Houboulang Mendes (born 4 May 1998) is a French professional footballer who plays for La Liga club UD Almería. Mainly a right back, he can also play as a central defender.

Personal life
Born in Courcouronnes, France, Mendes is of Senegalese and Bissau-Guinean descent.

Club career
Mendes joined Stade Lavallois' youth setup at the age of 15, after playing for Juvisy-sur-Orge AF and ES Viry-Châtillon. After playing for the reserve team, he made his first team debut on 19 May 2017, coming on as a late substitute for Malik Couturier in a 2–1 Ligue 2 home loss against Nîmes Olympique, as his side was already relegated.

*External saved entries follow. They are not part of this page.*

(* ===== verification/Interference.v ===== *)
(** * Interference: what the components leave alone

    The facts about single coroutines, handlers and panels on which the lifetime
    properties of [Scheduler] rest: which coroutines follow no pointer and change
    nothing but their own object ([Careful]), and what the message handler, the
    Lua scripts and a frame of the GUI keep of the Twitch service ([keeps calm],
    [frame_move]). *)

From Stdlib Require Import SpecFloat.
From S2P Require Import Prelude Cxx CommandParser Coro Json Net Auth EventSub TwitchService Discord.
From S2P Require Import AppState Gui ViewModels AudioSystem Cooldown LuaEngine World Ui Application.

(** ** Careful coroutines *)

Section NetCareful.
Context {St X : Type} (view : St → X).

Lemma Careful_tls_shutdown : Careful view tls_shutdown.
Proof. unfold tls_shutdown. careful. Qed.

Lemma Careful_makeSslStream host port : Careful view (makeSslStreamAsync host port).
Proof. unfold makeSslStreamAsync. careful. Qed.

#[local] Hint Resolve Careful_tls_shutdown Careful_makeSslStream : sbot.

Lemma Careful_httpsPost host port target body headers :
  Careful view (httpsPostAsync host port target body headers).
Proof. unfold httpsPostAsync. careful. Qed.

Lemma Careful_httpsGet host port target headers :
  Careful view (httpsGetAsync host port target headers).
Proof. unfold httpsGetAsync. careful. Qed.

End NetCareful.

#[export] Hint Resolve Careful_tls_shutdown Careful_makeSslStream Careful_httpsPost
  Careful_httpsGet : sbot.

Section Careful.
Context {J : JsonApi}.

(** The objects a coroutine of [Auth] or [EventSub] changes are its own. *)
Definition nothing {S} (s : S) : unit := tt.

Lemma Careful_getHttp url : Careful nothing (getHttpAsync url).
Proof. unfold getHttpAsync. careful. Qed.

Lemma Careful_generate_chars {St X} (view : St → X) n : Careful view (generate_chars n).
Proof. induction n as [|n IH]; cbn [generate_chars]; careful. Qed.

#[local] Hint Resolve Careful_getHttp Careful_generate_chars : sbot.

Lemma Careful_requestToken : Careful nothing requestTokenAsync.
Proof. unfold requestTokenAsync. careful. Qed.

#[local] Hint Resolve Careful_requestToken : sbot.

Lemma Careful_poll_token fuel got attempts : Careful nothing (poll_token fuel got attempts).
Proof.
  revert got attempts. induction fuel as [|fuel IH]; intros got attempts; cbn [poll_token]; careful.
Qed.

#[local] Hint Resolve Careful_poll_token : sbot.

Lemma Careful_loginAsync : Careful nothing loginAsync.
Proof. unfold loginAsync, fetchClientIdAsync, getAuthUrlAsync, generateState. careful. Qed.

Lemma Careful_fetchUserInfo : Careful nothing fetchUserInfoAsync.
Proof. unfold fetchUserInfoAsync. careful. Qed.

Lemma Careful_connect {CB} : Careful (St := EventSub CB) nothing connect.
Proof. unfold connect. careful. Qed.

Lemma Careful_subscribe {CB} type version :
  Careful (St := EventSub CB) nothing (subscribe type version).
Proof. unfold subscribe. careful. Qed.

Lemma Careful_start {CB} (f : CB) : Careful nothing (start f).
Proof. unfold start. careful. Qed.

Lemma Careful_send_message {St} snd m sender : Careful (St := St) id (send_message snd m sender).
Proof. unfold send_message. careful. Qed.

(** Local variables are not part of the state others see. *)
Lemma Careful_local {L St A} (l : L) (c : coro (L * St) A) :
  Careful snd c → Careful id (co_local l c).
Proof.
  intros Hc s. specialize (Hc (l, s)). revert l s Hc.
  induction c as [a|e|u|k IH|[l1 s1] c IH|op k IH|k IH|k IH|n k IH]; intros l s; simpl; auto.
  intros [-> Hc]. split; [done|]. auto.
Qed.

Lemma Careful_discord {St} {host : DiscordHost St} message :
  Careful (St := St) id (Discord.sendMessage message).
Proof.
  unfold Discord.sendMessage. apply Careful_local.
  unfold send_body, stream_block, game_block, has_data, first_data, assign, local, cfg. careful.
Qed.

End Careful.

#[export] Hint Resolve Careful_loginAsync Careful_fetchUserInfo Careful_connect Careful_subscribe
  Careful_start Careful_send_message Careful_discord : sbot.

(** ** What handlers leave alone *)

Section Calm.
Context {sol : SolApi} {plat : Platform} {J : JsonApi}.
Implicit Types w : World.

(** Nothing happens to the service and the heap; only notifications and, while
    chat is connected, messages are posted. *)
Definition outgoing (st : State) (t : task) : Prop :=
  match t with TSend _ => st = ChatConnected | TDiscord _ => True | _ => False end.

Definition calm w w' : Prop :=
  w_service w' = w_service w ∧ w_objects w' = w_objects w ∧
  ∃ l, w_queue w' = w_queue w ++ l ∧ Forall (outgoing (m_state (w_service w))) l.

#[export] Instance calm_preorder : PreOrder calm.
Proof.
  split.
  - intros w. split_and!; [done..|]. exists []. by rewrite app_nil_r.
  - intros w1 w2 w3 (Hs1 & Ho1 & l1 & Hq1 & Hl1) (Hs2 & Ho2 & l2 & Hq2 & Hl2).
    split_and!; [congruence..|]. exists (l1 ++ l2). rewrite Hs1 in Hl2.
    split; [by rewrite Hq2, Hq1, app_assoc|by apply Forall_app].
Qed.

Lemma calm_same w w' :
  w_service w' = w_service w → w_objects w' = w_objects w → w_queue w' = w_queue w → calm w w'.
Proof. intros. split_and!; [done..|]. exists []. by rewrite app_nil_r. Qed.

Lemma calm_engine {A} (m : M LuaCommandEngine A) : keeps calm (on_engine m).
Proof. apply keeps_zoom. intros. by apply calm_same. Qed.

Lemma calm_now : keeps calm steady_now.
Proof. intros w. by apply calm_same. Qed.

Lemma calm_reply m : keeps calm (reply_fn m).
Proof.
  intros w. unfold reply_fn, TwitchService.sendMessage. cbn [svc service_host].
  case_bool_decide as Hst; [reflexivity|]. split_and!; [done..|]. exists [TSend m]. split; [done|].
  apply Forall_singleton. by destruct (m_state _).
Qed.

Hint Resolve calm_engine calm_now calm_reply : sbot.

Section Handler.
Context (ctx : CommandContext World) (Hreply : ∀ m, keeps calm (reply ctx m)).
Hint Resolve Hreply : sbot.

Lemma calm_ctx_call c : keeps calm (ctx_call ma_success ctx c).
Proof.
  destruct c; cbn [ctx_call]; try (by intros w; apply calm_same); [keeps|].
  intros w. destruct (playSound _ _ _ _ _). by apply calm_same.
Qed.

Lemma calm_run_script sc : keeps calm (run_script ma_success ctx sc).
Proof.
  induction sc as [l err|l e|c k IH]; cbn [run_script]; [keeps..|].
  intros w. pose proof (calm_ctx_call c w) as Hc.
  destruct (ctx_call _ _ _ w) as [[a|e|] w1]; simpl in *; [| |done]; (etrans; [exact Hc|]); apply IH.
Qed.

Hint Resolve calm_run_script : sbot.

Lemma calm_executeLuaCommand fn : keeps calm (executeLuaCommand ma_success ctx fn).
Proof. unfold executeLuaCommand. keeps. Qed.

Hint Resolve calm_executeLuaCommand : sbot.

Lemma calm_lua_handler name fn : keeps calm (lua_handler_body ma_success name fn ctx).
Proof.
  intros w. unfold lua_handler_body, lua_handler_with. destruct (_ !! name) as [meta|]; [|apply Hreply].
  destruct (negb (enabled meta)); [reflexivity|].
  destruct (negb (hasPermission ctx meta)); [apply Hreply|].
  match goal with |- calm w (snd (?m w)) => enough (keeps calm m) by auto end. keeps.
Qed.

End Handler.

Hint Resolve calm_lua_handler : sbot.

Lemma calm_register_one name file : keeps calm (register_one HLua name file).
Proof. unfold register_one. keeps. Qed.

Hint Resolve calm_register_one : sbot.

Lemma calm_registerWithParser : keeps calm (registerWithParser map_order HLua).
Proof.
  intros w. unfold registerWithParser. destruct (negb _); [reflexivity|].
  match goal with |- calm w (snd (?m w)) => enough (keeps calm m) by auto end. keeps.
Qed.

Hint Resolve calm_registerWithParser : sbot.

Lemma calm_invoke h ctx : (∀ m, keeps calm (reply ctx m)) → keeps calm (invoke_handler h ctx).
Proof.
  intros Hreply. destruct h; cbn [invoke_handler]; [by auto with sbot| |].
  - unfold reload_command. keeps.
  - unfold commands_command. keeps.
Qed.

Lemma calm_on_chat_message msg : keeps calm (on_chat_message msg).
Proof.
  unfold on_chat_message. apply keeps_bind; [typeclasses eauto|by intros w; apply calm_same|intros _].
  apply keeps_bind; [typeclasses eauto| |by auto with sbot].
  intros w. unfold parseAndExecute. destruct (negb _); [reflexivity|].
  destruct (parseCommand _ _) as [cmd a]. destruct (str_empty cmd); [reflexivity|].
  destruct (_ !! _) as [h|]; [|reflexivity].
  match goal with |- calm w (snd (?m w)) => enough (keeps calm m) by auto end.
  keeps. by apply calm_invoke, calm_reply.
Qed.

Lemma calm_message f msg : keeps calm (call_message f msg).
Proof. apply calm_on_chat_message. Qed.

Hint Resolve calm_message : sbot.

Lemma calm_badge_ids bs : keeps calm (badge_ids bs).
Proof. induction bs as [|b bs IH]; cbn [badge_ids]; keeps. Qed.

Hint Resolve calm_badge_ids : sbot.

Lemma calm_chat_message f j : keeps calm (chat_message_block f j).
Proof. unfold chat_message_block. keeps. Qed.

Hint Resolve calm_chat_message : sbot.

(** A frame from Twitch, with every command it may run. *)
Lemma calm_callback msg : keeps calm (es_call HandleMessage msg).
Proof.
  cbn [es_call service_eventsub_host]. unfold handleEventSubMessage, handle_body. keeps.
Qed.

Lemma calm_run_setup : keeps calm run_setup.
Proof.
  unfold run_setup, load_commands, register_native. keeps.
  intros w. destruct (make_directories _ _). by apply calm_same.
Qed.

Lemma calm_status st msg : keeps calm (call_status st msg).
Proof. intros w. by apply calm_same. Qed.

(** ** What a frame of the GUI does to the service *)

Section Frame.
Context {gui : GuiApi}.

Lemma calm_emit c : keeps calm (emit c).
Proof. intros w. by apply calm_same. Qed.

Lemma calm_ask c : keeps calm (ask c).
Proof. intros w. by apply calm_same. Qed.

Hint Resolve calm_emit calm_ask : sbot.

Lemma calm_on_button label (m : M World unit) : keeps calm m → keeps calm (on_button label m).
Proof. intros Hm. unfold on_button. keeps. Qed.

Lemma calm_chat_sendMessage m : keeps calm (chat_sendMessage m).
Proof. apply calm_reply. Qed.

Lemma calm_input_text label size flags old : keeps calm (input_text label size flags old).
Proof. unfold input_text. keeps. Qed.

Lemma calm_draw_message msg : keeps calm (draw_message msg).
Proof. unfold draw_message. keeps. Qed.

Hint Resolve calm_chat_sendMessage calm_input_text calm_draw_message : sbot.

Ltac calm_same :=
  lazymatch goal with
  | |- keeps calm (on_button _ _) => apply calm_on_button
  | |- keeps calm (modify _) => by intros ?; apply calm_same
  | |- _ => keeps_step
  end.

Lemma calm_panels :
  keeps calm manageDocking ∧ keeps calm manageFloating ∧ keeps calm manageDiscord ∧
  keeps calm manageChat.
Proof.
  split_and!.
  - unfold manageDocking. repeat calm_same.
  - unfold manageFloating. repeat calm_same.
  - unfold manageDiscord. repeat calm_same.
    intros w. split_and!; [done..|]. eexists [_]. split; [done|]. by apply Forall_singleton.
  - unfold manageChat, chat_log_region, chat_input_line, send_input. repeat calm_same.
Qed.

(** A frame: what the Auth panel does, between panels that are calm. *)
Lemma frame_move w w' :
  frame w = (Ok tt, w') → ∃ w1 w2, calm w w1 ∧ auth_move w1 w2 ∧ calm w2 w'.
Proof.
  destruct calm_panels as (Hdock & Hfloat & Hdisc & Hchat).
  assert (Hpoll : keeps calm poll ∧ keeps calm beginFrame ∧ keeps calm endFrame ∧
    keeps calm Gui.render ∧ keeps calm swapBuffers).
  { unfold poll, beginFrame, endFrame, Gui.render, swapBuffers. split_and!; repeat calm_same. }
  destruct Hpoll as (Hpoll & Hbegin & Hend & Hrender & Hswap).
  unfold frame. intros Hf.
  apply bind_ok in Hf as (? & w1 & H1 & Hf). apply (keeps_run _ _ _ _ _ Hpoll) in H1.
  apply bind_ok in Hf as (? & w2 & H2 & Hf). apply (keeps_run _ _ _ _ _ Hbegin) in H2.
  apply bind_ok in Hf as (? & w3 & H3 & Hf). apply (keeps_run _ _ _ _ _ Hdock) in H3.
  apply bind_ok in Hf as (? & w4 & H4 & Hf). apply (keeps_run _ _ _ _ _ Hfloat) in H4.
  apply bind_ok in Hf as (? & w5 & H5 & Hf).
  pose proof (manageAuth_cases w4) as Hauth. rewrite H5 in Hauth. destruct Hauth as [_ Hauth].
  exists w4, w5. split; [by do 3 (etrans; [eassumption|])|]. split; [done|].
  refine (keeps_run _ _ _ _ _ _ Hf). repeat calm_same.
Qed.

End Frame.
End Calm.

A regular starter in the 2017–18 Championnat National, Mendes left Laval on 24 July 2018, and signed a four-year deal with FC Lorient in the second division. He was regularly used until February 2019, when he suffered a knee injury.

Mendes returned to action in October 2019, playing for the B-side before making three first team appearances as Lorient achieved promotion to Ligue 1. He made his debut in the category on 23 August 2020, starting in a 3–1 home win over RC Strasbourg Alsace.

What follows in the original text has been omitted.